How to install AWS CLI on Cloud Composer?

119 Views Asked by At

I need to install AWS CLI tool on Google Cloud Composer to be able to use it with BashOperator from Airflow DAGs.

AWS CLI documentation page explains how to install it as a package, but Cloud Composer doesn't have a supported way to install apt packages on all instances.

My motivation. I need to synchronize a large S3 bucket with another storage. The command aws s3 sync (link) suits perfectly for this. Unfortunately, I didn't find a replacement for this command in Airflow Amazon provider operators. Also, it seems this command is not supported by boto and boto3 (github issue 1, issue 2).

1

There are 1 best solutions below

1
On BEST ANSWER

To install the AWS CLI on Cloud Composer, you can use the following steps:

  1. Create a new Airflow DAG and add a BashOperator task.
  2. In the BashOperator task, use the following command to install the AWS CLI:
pip install awscli
  1. Configure the AWS CLI with your AWS credentials. You can do this by adding the following code to the BashOperator task:
aws configure set aws_access_key_id YOUR_AWS_ACCESS_KEY_ID
aws configure set aws_secret_access_key YOUR_AWS_SECRET_ACCESS_KEY
  1. Configure the AWS CLI to use your chosen AWS region. You can do this by adding the following code to the BashOperator task:
aws configure set default.region AWS_REGION

Replace AWS_REGION with the name of a supported AWS region.

  1. Save and run the DAG.

Once the DAG has run, the AWS CLI will be installed on all of the Airflow worker nodes in your Cloud Composer environment. You can then use the AWS CLI in your Airflow DAGs to interact with AWS services.

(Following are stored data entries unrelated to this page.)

(* ===== verification/NfpStats.v ===== *)
(** lib/nfp/_c/tmq.c, macstats.c and mac_csr_synch.c: the counters of the traffic manager's
    queues and of the MACs, and commands to the MACs through an arbiter. *)
From Stdlib Require Import ZArith Lia List String.
From stdpp Require Import base list numbers option strings.
From S2P Require Import Prelude Me MemBulk MemAtomic Xpb.
#[local] Open Scope Z_scope.

Module NfpStats.

(** ** tmq.c *)

Definition MAX_NBI_NUMBER : Z := 1.
Definition MAX_TM_QUEUE_NUM : Z := 1023.
Definition MAX_CMD_BURST_SZ : Z := 16.
Definition TMQ_XPB_BASE (nbi : Z) : Z := add32 (shl32 nbi 24 .| 0x8140000) 0x10000.
Definition QUEUE_STATUS (q : Z) : Z := u32 (0x0000 + q * 0x4).
Definition QUEUE_DROP_COUNT (q : Z) : Z := u32 (0x2000 + q * 0x4).
Definition QUEUE_DROP_COUNT_CLEAR (q : Z) : Z := u32 (0x3000 + q * 0x4).
Definition TMQ_DROP_READ_ADDR (nbi qnum : Z) : Z := TMQ_XPB_BASE nbi .| QUEUE_DROP_COUNT qnum.
Definition TMQ_DROP_READ_CLEAR_ADDR (nbi qnum : Z) : Z := TMQ_XPB_BASE nbi .| QUEUE_DROP_COUNT_CLEAR qnum.
Definition TMQ_STATUS_ADDR (nbi qnum : Z) : Z := TMQ_XPB_BASE nbi .| QUEUE_STATUS qnum.

(** The result, and what [*counter] holds after. *)
Definition tmq_cnt_read (nbi : carg) (counter : Z) (qnum : carg) (clear : Z) : prog (Z * Z) :=
  if MAX_NBI_NUMBER <? cval nbi then Ret (-1, counter)
  else if MAX_TM_QUEUE_NUM <? cval qnum then Ret (-1, counter)
  else
    let addr := if negb (clear =? 0) then TMQ_DROP_READ_CLEAR_ADDR (cval nbi) (cval qnum)
                else TMQ_DROP_READ_ADDR (cval nbi) (cval qnum) in
    counter' ← Xpb.xpb_read (CArg addr (is_ct nbi && is_ct qnum));
    Ret (0, counter').

Definition __tmq_status_read (nbi qnum num_qs : carg) (sync : sync_t) : prog (list Z) :=
  let addr := TMQ_STATUS_ADDR (cval nbi) (cval qnum) in
  _ ← try_ctassert (is_ct nbi) (cval nbi <? MAX_NBI_NUMBER);
  _ ← try_ctassert (is_ct qnum) (cval qnum <? MAX_TM_QUEUE_NUM);
  Xpb.__xpb_read (CArg addr (is_ct nbi && is_ct qnum)) (CArg (shl32 (cval num_qs) 2) (is_ct num_qs))
    (ct MAX_CMD_BURST_SZ) sync.
Definition tmq_status_read (nbi qnum num_qs : carg) : prog (list Z) :=
  __tmq_status_read nbi qnum num_qs ctx_swap.

(** ** macstats.c *)

Definition MAX_MAC_NUMBER : Z := 1.
Definition MAX_PORT_NUMBER : Z := 23.
Definition PORTS_PER_MAC_CORE : Z := 12.
Definition MAX_CHANNEL_NUMBER : Z := 127.
Definition MACSTATS_BASE : Z := 0x100000.
Definition MACSTATS_CHANNEL_BASE : Z := MACSTATS_BASE + 0x10000.
Definition MACSTATS_PER_CORE_PORT_SIZE : Z := 4096.
Definition MACSTATS_PER_PORT_SIZE : Z := 256.
Definition MACSTATS_PER_CHANNEL_SIZE : Z := 256.
Definition MACSTATS_CHAN_ADDR_HI (mac : Z) : Z := shl32 mac 30.
Definition MACSTATS_CHAN_ADDR_LO (ch : Z) : Z := u32 (MACSTATS_CHANNEL_BASE + ch * MACSTATS_PER_CHANNEL_SIZE).
Definition MACSTATS_PORT_ADDR_HI (mac : Z) : Z := shl32 mac 30.
Definition MACSTATS_PORT_ADDR_LO (core seg : Z) : Z :=
  MACSTATS_BASE + core * MACSTATS_PER_CORE_PORT_SIZE + seg * MACSTATS_PER_PORT_SIZE.
Definition MAC_HEAD_DROP_SLEEP : Z := 2000.
(** The sizes of struct macstats_port and struct macstats_channel. *)
Definition sizeof_macstats_port : Z := 256.
Definition sizeof_macstats_channel : Z := 128.

(** The read and the write transfer registers of [stats] are different registers: the moves
    read the ones and write the others. *)
Definition mac_stats_load (src_hi src_lo dst_hi dst_lo : Z) : prog unit :=
  ws ← issue (Cmd T_nbi "read" [] src_hi true src_lo (Some 4) (Some ctx_swap) None);
  let stats i := nth (Z.to_nat i) ws 0 in
  _ ← issue (Cmd T_mem "write"
               [stats 1; stats 0; stats 3; stats 2; stats 5; stats 4; stats 7; stats 6]
               dst_hi true dst_lo (Some 4) (Some ctx_swap) None);
  Ret tt.

Definition mac_stats_add (src_hi src_lo dst_hi dst_lo : Z) : prog unit :=
  let dst_lo2 := add32 dst_lo 32 in
  ws ← issue (Cmd T_nbi "read" [] src_hi true src_lo (Some 4) (Some ctx_swap) None);
  let stats i := nth (Z.to_nat i) ws 0 in
  _ ← issue (Cmd T_mem "add64" [stats 0; 0; stats 1; 0; stats 2; 0; stats 3; 0]
               dst_hi true dst_lo (Some 4) (Some ctx_swap) None);
  _ ← issue (Cmd T_mem "add64" [stats 4; 0; stats 5; 0; stats 6; 0; stats 7; 0]
               dst_hi true dst_lo2 (Some 4) (Some ctx_swap) None);
  Ret tt.

(** [for (off = 0; off < n * 32; off += 32)] *)
Fixpoint for_off (n : nat) (off : Z) (body : Z -> prog unit) : prog unit :=
  match n with
  | O => Ret tt
  | S n' => _ ← body off; for_off n' (off + 32) body
  end.
Definition rounds (size : Z) : nat := Z.to_nat (size / 32).

(** [(core, seg)] of a port; both are [unsigned char]. *)
Definition port_core (port : Z) : Z := if PORTS_PER_MAC_CORE <=? port then 1 else 0.
Definition port_seg (port : Z) : Z := u8 (port - port_core port * PORTS_PER_MAC_CORE).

Note that you will need to have the pip Python package installed on your Cloud Composer environment in order to use the above steps. You can install pip using the following command:

sudo apt install python-pip

Here is an example of a complete Airflow DAG that installs the AWS CLI and configures it with your AWS credentials:

from airflow import DAG
from airflow.operators.bash_operator import BashOperator

default_args = {
    'start_date': airflow.utils.dates.days_ago(2),
    'retries': 1
}

dag = DAG('install_aws_cli', default_args=default_args)

install_aws_cli = BashOperator(
    task_id='install_aws_cli',
    bash_command='pip install awscli',
    dag=dag
)

configure_aws_cli = BashOperator(
    task_id='configure_aws_cli',
    bash_command=[
        'aws configure set aws_access_key_id YOUR_AWS_ACCESS_KEY_ID',
        'aws configure set aws_secret_access_key YOUR_AWS_SECRET_ACCESS_KEY',
        'aws configure set default.region AWS_REGION'
    ],
    dag=dag
)

install_aws_cli >> configure_aws_cli

Once you have saved the DAG, you can run it using the following command:

airflow run install_aws_cli

Once the DAG has run, the AWS CLI will be installed on all of the Airflow worker nodes in your Cloud Composer environment. You can then use the AWS CLI in your Airflow DAGs to interact with AWS services.